▶ _What to produce_
For each line below with the word "that", write out a copy.

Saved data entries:
_ _ _ _ _
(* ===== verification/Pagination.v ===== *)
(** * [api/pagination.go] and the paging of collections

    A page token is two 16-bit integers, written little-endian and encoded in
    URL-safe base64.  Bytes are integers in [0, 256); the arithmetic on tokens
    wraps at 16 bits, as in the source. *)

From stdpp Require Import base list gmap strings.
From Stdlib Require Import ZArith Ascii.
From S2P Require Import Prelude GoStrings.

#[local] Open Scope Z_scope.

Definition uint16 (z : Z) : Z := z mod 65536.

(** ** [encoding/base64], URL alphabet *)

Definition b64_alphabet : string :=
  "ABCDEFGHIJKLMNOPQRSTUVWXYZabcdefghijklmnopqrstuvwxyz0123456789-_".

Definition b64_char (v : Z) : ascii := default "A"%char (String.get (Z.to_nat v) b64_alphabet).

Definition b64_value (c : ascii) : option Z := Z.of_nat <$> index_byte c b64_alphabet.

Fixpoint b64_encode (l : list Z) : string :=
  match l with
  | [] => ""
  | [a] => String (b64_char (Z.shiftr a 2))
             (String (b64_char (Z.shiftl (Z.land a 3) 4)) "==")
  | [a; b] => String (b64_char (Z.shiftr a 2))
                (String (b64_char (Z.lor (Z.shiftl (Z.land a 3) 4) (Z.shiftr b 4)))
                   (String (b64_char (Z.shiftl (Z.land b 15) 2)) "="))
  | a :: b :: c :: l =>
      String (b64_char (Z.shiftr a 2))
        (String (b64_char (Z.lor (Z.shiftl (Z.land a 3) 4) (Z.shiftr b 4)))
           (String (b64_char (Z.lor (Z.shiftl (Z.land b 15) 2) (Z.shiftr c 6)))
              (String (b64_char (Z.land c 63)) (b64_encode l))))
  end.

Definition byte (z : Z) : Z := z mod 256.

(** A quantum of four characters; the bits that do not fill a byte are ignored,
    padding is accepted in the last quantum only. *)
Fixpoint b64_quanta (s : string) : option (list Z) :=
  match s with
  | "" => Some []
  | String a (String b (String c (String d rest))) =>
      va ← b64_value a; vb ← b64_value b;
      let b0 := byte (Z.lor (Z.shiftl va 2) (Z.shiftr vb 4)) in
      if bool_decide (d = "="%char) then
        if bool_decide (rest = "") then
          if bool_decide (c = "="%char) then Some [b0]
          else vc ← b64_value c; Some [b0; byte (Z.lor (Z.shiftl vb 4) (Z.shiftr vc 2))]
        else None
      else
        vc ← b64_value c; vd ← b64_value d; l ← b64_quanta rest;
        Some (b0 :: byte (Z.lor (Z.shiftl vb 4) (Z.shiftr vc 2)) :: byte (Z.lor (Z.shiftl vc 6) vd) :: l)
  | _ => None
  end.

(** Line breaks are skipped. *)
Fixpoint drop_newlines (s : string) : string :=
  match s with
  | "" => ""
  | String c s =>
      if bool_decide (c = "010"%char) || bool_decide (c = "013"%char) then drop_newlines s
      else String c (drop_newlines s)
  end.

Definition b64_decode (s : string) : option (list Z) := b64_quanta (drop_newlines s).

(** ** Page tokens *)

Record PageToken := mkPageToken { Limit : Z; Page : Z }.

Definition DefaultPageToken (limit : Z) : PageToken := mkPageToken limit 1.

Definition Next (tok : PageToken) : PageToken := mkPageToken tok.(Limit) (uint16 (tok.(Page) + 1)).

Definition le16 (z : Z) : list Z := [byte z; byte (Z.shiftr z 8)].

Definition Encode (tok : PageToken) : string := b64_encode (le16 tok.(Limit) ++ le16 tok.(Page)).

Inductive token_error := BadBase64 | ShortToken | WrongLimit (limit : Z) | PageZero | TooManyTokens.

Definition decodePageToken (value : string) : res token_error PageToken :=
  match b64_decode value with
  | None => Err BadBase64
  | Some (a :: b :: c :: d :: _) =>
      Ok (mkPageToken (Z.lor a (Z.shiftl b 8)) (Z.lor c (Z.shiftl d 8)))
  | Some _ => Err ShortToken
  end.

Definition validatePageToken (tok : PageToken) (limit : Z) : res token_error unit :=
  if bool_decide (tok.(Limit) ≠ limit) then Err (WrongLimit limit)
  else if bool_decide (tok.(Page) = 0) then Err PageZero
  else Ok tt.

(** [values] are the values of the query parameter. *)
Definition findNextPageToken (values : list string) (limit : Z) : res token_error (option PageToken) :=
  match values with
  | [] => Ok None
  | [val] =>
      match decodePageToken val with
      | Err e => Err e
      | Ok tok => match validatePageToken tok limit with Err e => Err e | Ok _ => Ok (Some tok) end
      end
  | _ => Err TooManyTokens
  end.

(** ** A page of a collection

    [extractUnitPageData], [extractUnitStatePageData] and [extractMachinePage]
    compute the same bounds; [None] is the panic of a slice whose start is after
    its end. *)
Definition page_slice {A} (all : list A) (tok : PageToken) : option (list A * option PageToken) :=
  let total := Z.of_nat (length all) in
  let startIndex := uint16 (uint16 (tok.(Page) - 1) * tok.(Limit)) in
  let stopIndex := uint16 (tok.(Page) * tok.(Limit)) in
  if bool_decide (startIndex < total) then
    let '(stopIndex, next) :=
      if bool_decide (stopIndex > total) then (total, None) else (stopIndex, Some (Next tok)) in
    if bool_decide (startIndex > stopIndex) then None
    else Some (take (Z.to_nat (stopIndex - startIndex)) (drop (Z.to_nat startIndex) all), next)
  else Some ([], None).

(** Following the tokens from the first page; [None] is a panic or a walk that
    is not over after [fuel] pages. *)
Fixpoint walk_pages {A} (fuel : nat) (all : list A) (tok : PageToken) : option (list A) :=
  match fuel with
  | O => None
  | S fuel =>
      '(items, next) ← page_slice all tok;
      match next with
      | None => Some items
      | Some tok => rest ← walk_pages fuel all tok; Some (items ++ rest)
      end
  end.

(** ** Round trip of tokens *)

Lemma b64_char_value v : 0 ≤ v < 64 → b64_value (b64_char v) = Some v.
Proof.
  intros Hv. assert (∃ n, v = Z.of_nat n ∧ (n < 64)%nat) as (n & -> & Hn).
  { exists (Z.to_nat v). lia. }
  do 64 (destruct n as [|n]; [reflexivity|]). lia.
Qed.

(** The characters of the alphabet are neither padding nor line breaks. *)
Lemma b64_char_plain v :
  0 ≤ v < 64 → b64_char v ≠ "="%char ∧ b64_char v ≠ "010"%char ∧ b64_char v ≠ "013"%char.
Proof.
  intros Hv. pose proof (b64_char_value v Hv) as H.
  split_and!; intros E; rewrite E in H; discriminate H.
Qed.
_ _ _ _ _
▶ _Exercise answer_
(** A quantum of four characters; the bits that do not fill a byte are ignored,
(** Following the tokens from the first page; [None] is a panic or a walk that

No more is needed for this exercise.